What problem does this PR solve?

Issue Number: ref #65712 close #68773

Problem Summary:

For queries like SELECT * FROM t WHERE (a = 1 OR b > 5) ORDER BY c LIMIT 5, where indexes idx_ac(a, c) and idx_bc(b, c) are available:

  • The a = 1 partial path on idx_ac can satisfy ORDER BY c (single value on the leading column a).
  • The b > 5 partial path on idx_bc cannot satisfy ORDER BY c (range scan on the leading column b).

Previously, if not all partial paths of an IndexMerge could satisfy the ORDER BY, the plan would fall back to a global TopN without any pushdown, scanning all matching rows before sorting.

This is Solution 2 described in the issue.

What changed and how does it work?

create table t(a int, b int, c int, d int, index idx_ac(a,c), index idx_bc(b,c));
explain select * from t where a = 1 or b > 5 order by c limit 3;
-- Before (global TopN, no pushdown):
+----------------------------------+---------+-----------+-----------------------------+------------------------------------------------+
| id                               | estRows | task      | access object               | operator info                                  |
+----------------------------------+---------+-----------+-----------------------------+------------------------------------------------+
| TopN_9                           | 3.00    | root      |                             | test.t.c, offset:0, count:3                    |
| └─IndexMerge_21                  | 3.00    | root      |                             | type: union                                    |
|   ├─IndexRangeScan_17(Build)     | 10.00   | cop[tikv] | table:t, index:idx_ac(a, c) | range:[1,1], keep order:false, stats:pseudo    |
|   ├─IndexRangeScan_18(Build)     | 3333.33 | cop[tikv] | table:t, index:idx_bc(b, c) | range:(5,+inf], keep order:false, stats:pseudo |
|   └─TopN_20(Probe)               | 3.00    | cop[tikv] |                             | test.t.c, offset:0, count:3                    |
|     └─TableRowIDScan_19          | 3340.00 | cop[tikv] | table:t                     | keep order:false, stats:pseudo                 |
+----------------------------------+---------+-----------+-----------------------------+------------------------------------------------+

-- After (Limit to ordered paths, TopN to others):
+-------------------------------+---------+-----------+-----------------------------+------------------------------------------------+
| id                            | estRows | task      | access object               | operator info                                  |
+-------------------------------+---------+-----------+-----------------------------+------------------------------------------------+
| TopN_9                        | 3.00    | root      |                             | test.t.c, offset:0, count:3                    |
| └─IndexMerge_25               | 3.00    | root      |                             | type: union                                    |
|   ├─Limit_22(Build)           | 3.00    | cop[tikv] |                             | offset:0, count:3                              |
|   │ └─IndexRangeScan_19       | 10.00   | cop[tikv] | table:t, index:idx_ac(a, c) | range:[1,1], keep order:false, stats:pseudo    |
|   ├─TopN_23(Build)            | 3.00    | cop[tikv] |                             | test.t.c, offset:0, count:3                    |
|   │ └─IndexRangeScan_20       | 3333.33 | cop[tikv] | table:t, index:idx_bc(b, c) | range:(5,+inf], keep order:false, stats:pseudo |
|   └─TopN_24(Probe)            | 3.00    | cop[tikv] |                             | test.t.c, offset:0, count:3                    |
|     └─TableRowIDScan_21       | 3340.00 | cop[tikv] | table:t                     | keep order:false, stats:pseudo                 |
+-------------------------------+---------+-----------+-----------------------------+------------------------------------------------+
  1. A new field SortItemsHints is added to PhysicalProperty.

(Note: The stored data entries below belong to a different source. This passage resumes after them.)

(** * metaPhase: graph transformation and consensus primitives

    A shallow embedding of [src/metaphase/transform.py] and
    [src/flye_consensus.py].  Python lists are Rocq lists, dictionaries
    that are iterated in insertion order are association lists, [None]
    is [option], and an uncaught Python exception is the [None] of an
    [option]-valued function.  Python's floats are exact rationals.
    Configuration constants that live in the absent [params] module
    ([start_end_gap], [strong_cluster_min_reads], [parental_min_len],
    [parental_min_coverage]) are section variables; the graph that
    [nx.from_pandas_adjacency] builds from the absent adjacency-matrix
    code is an argument of [build_paths_graph]. *)

From Stdlib Require Import String Ascii DecimalString ZArith QArith Qround Bool Lia List Permutation Sorted.
Import ListNotations.
Open Scope Z_scope.

(** ** Python list primitives *)

Module Py.

(** [l.remove(x)]: drops the first occurrence, [ValueError] ([None])
    when [x] is absent. *)
Fixpoint list_remove (x : Z) (l : list Z) : option (list Z) :=
  match l with
  | [] => None
  | y :: r =>
      if y =? x then Some r
      else match list_remove x r with
           | Some r' => Some (y :: r')
           | None => None
           end
  end.

Definition mem (x : Z) (l : list Z) : bool := existsb (Z.eqb x) l.

(** [l.index(x)]: position of the first occurrence, [ValueError] when
    absent. *)
Fixpoint index (x : Z) (l : list Z) : option Z :=
  match l with
  | [] => None
  | y :: r =>
      if y =? x then Some 0
      else match index x r with
           | Some i => Some (i + 1)
           | None => None
           end
  end.

(** [l[i]] with Python's negative indices, [IndexError] out of range. *)
Definition getitem (l : list Z) (i : Z) : option Z :=
  let n := Z.of_nat (length l) in
  if (0 <=? i) && (i <? n) then nth_error l (Z.to_nat i)
  else if (i <? 0) && (0 <=? i + n) then nth_error l (Z.to_nat (i + n))
  else None.

(** Insertion into an ascending duplicate-free list: one step of
    [sorted(set(...))]. *)
Fixpoint insert_uniq (x : Z) (l : list Z) : list Z :=
  match l with
  | [] => [x]
  | y :: r =>
      if x <? y then x :: l
      else if x =? y then l
      else y :: insert_uniq x r
  end.

(** [sorted(set(l))] on integers. *)
Definition sorted_set (l : list Z) : list Z := fold_right insert_uniq [] l.

End Py.

(** ** transform.py *)

Module Transform.

(** A value of the [Cluster] column: the string ['NA'] or an integer. *)
Inductive ClusterId : Type :=
| NA
| Cl (c : Z).

(** One row of the read-to-cluster table [cl]. *)
Record Row : Type := mkRow { ReadName : string; Cluster : ClusterId }.

(** [cl['Cluster'] == c] for an integer [c]. *)
Definition cluster_is (c : Z) (k : ClusterId) : bool :=
  match k with
  | NA => false
  | Cl c' => c' =? c
  end.

(** [data[read]]: alignment extent of a read on the edge. *)
Record ReadInfo : Type := mkRead { rStart : Z; rStop : Z }.

(** [cons[cluster]]: interval and depth of a cluster. *)
Record ClusterInfo : Type := mkInfo { Start : Z; Stop : Z; Cov : Q }.

(** *** Unclustered reads, lines 471-478 of [graph_create_unitigs] *)

(** The type pandas gives the [Cluster] column.  The table is read with
    [keep_default_na=False], so a cell ['NA'] stays the string it is, and
    a column with such a cell holds every cell as a string; a column of
    integers only is an integer column. *)
Definition int_column (cl : list Row) : bool :=
  forallb (fun r => match Cluster r with NA => false | Cl _ => true end) cl.

(** One cell of [cl['Cluster'] == 0]: the comparison is with the integer
    0, which no cell of a string column equals. *)
Definition is_unclustered (cl : list Row) (r : Row) : bool :=
  int_column cl && cluster_is 0 (Cluster r).

(** [len(cl.loc[cl['Cluster'] == 0,'Cluster'].values)] *)
Definition unclustered_count (cl : list Row) : Z :=
  Z.of_nat (length (filter (is_unclustered cl) cl)).

(** [cl.loc[cl['Cluster'] == 0, 'Cluster'] = 1000000] *)
Definition relabel_row (cl : list Row) (r : Row) : Row :=
  if is_unclustered cl r then mkRow (ReadName r) (Cl 1000000) else r.

Definition relabel_unclustered (cl : list Row) : list Row :=
  if unclustered_count cl >? 10 then map (relabel_row cl) cl else cl.

(** [cl.loc[cl['Cluster'] != 'NA','Cluster'].values]; in a string
    column an id stands for its decimal text. *)
Fixpoint cluster_values (cl : list Row) : list Z :=
  match cl with
  | [] => []
  | r :: rest =>
      match Cluster r with
      | NA => cluster_values rest
      | Cl c => c :: cluster_values rest
      end
  end.

(** The text of an id in a string column. *)
Definition decimal (c : Z) : string := NilZero.string_of_int (Z.to_int c).

(** [sorted(set(l))] on strings: the order is that of the texts,
    character by character. *)
Fixpoint insert_text (x : Z) (l : list Z) : list Z :=
  match l with
  | [] => [x]
  | y :: r =>
      if String.ltb (decimal x) (decimal y) then x :: l
      else if x =? y then l
      else y :: insert_text x r
  end.

Definition sorted_text_set (l : list Z) : list Z := fold_right insert_text [] l.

When TopN sits directly above a DataSource, the ORDER BY columns are passed as advisory sort items through the property.
  2. DataSource uses these advisory sort items when selecting alternatives for OR-type IndexMerge, preferring partial paths that can satisfy the sort order.
  3. When not all partial paths satisfy the advisory sort order, Limit is pushed to the matching ones while TopN is pushed to the rest.

Key changes:

  • PhysicalProperty: new SortItemsHints field for advisory sort preferences (pkg/planner/property/physical_property.go)
  • getPhysTopN: sets SortItemsHints when the child is a DataSource (pkg/planner/core/operator/physicalop/physical_topn.go)
  • candidatePath: new matchWithAdvisorySortItems flag (true when matching used SortItemsHints) and partialPathMatchResults field storing each partial path's matchProperty result, replacing the simpler boolean satisfaction slice (pkg/planner/core/find_best_task.go)
  • CopTask: new IdxMergeMatchWithAdvisorySortItems flag and IdxMergePartPlansMatchResults field storing each partial path's matchProperty result (pkg/planner/core/operator/physicalop/task_base.go)
  • matchPropForIndexMergeAlternatives / isMatchPropForIndexMerge: collect per-path matchProperty results inline during matching rather than recomputing afterwards (pkg/planner/core/find_best_task.go)
  • convertToIndexMergeScan: passes each partial path's own match result (and the effective prop — hints-based or original) when building partial scans (pkg/planner/core/find_best_task.go)
  • attach2Task4PhysicalTopN: new handleAdvisorySortItemsForIndexMerge that pushes Limit to satisfying partial paths and TopN to others. Only applies when some (but not all) paths satisfy, since the existing Limit pushdown handles the all-satisfying case. (pkg/planner/core/task.go)

Check List

Tests

  • Unit test
  • Integration test
  • Manual test (add detailed scripts or steps below)
  • No need to test
    • I checked and no code files have been changed.

Side effects

  • Performance regression: Consumes more CPU
  • Performance regression: Consumes more Memory
  • Breaking backward compatibility

Documentation

  • Affects user behaviors
  • Contains syntax changes
  • Contains variable changes
  • Contains experimental features
  • Changes MySQL compatibility

Release note

None

…f IndexMerge using SortItemsHints

Introduce SortItemsHints on PhysicalProperty so that when TopN sits directly
above a DataSource, the ORDER BY columns can be passed as soft hints. DataSource
uses these hints when selecting alternatives for OR-type IndexMerge, preferring
partial paths that can satisfy the sort order. When not all partial paths satisfy
the hints, Limit is pushed to the ordered ones while TopN is pushed to the rest.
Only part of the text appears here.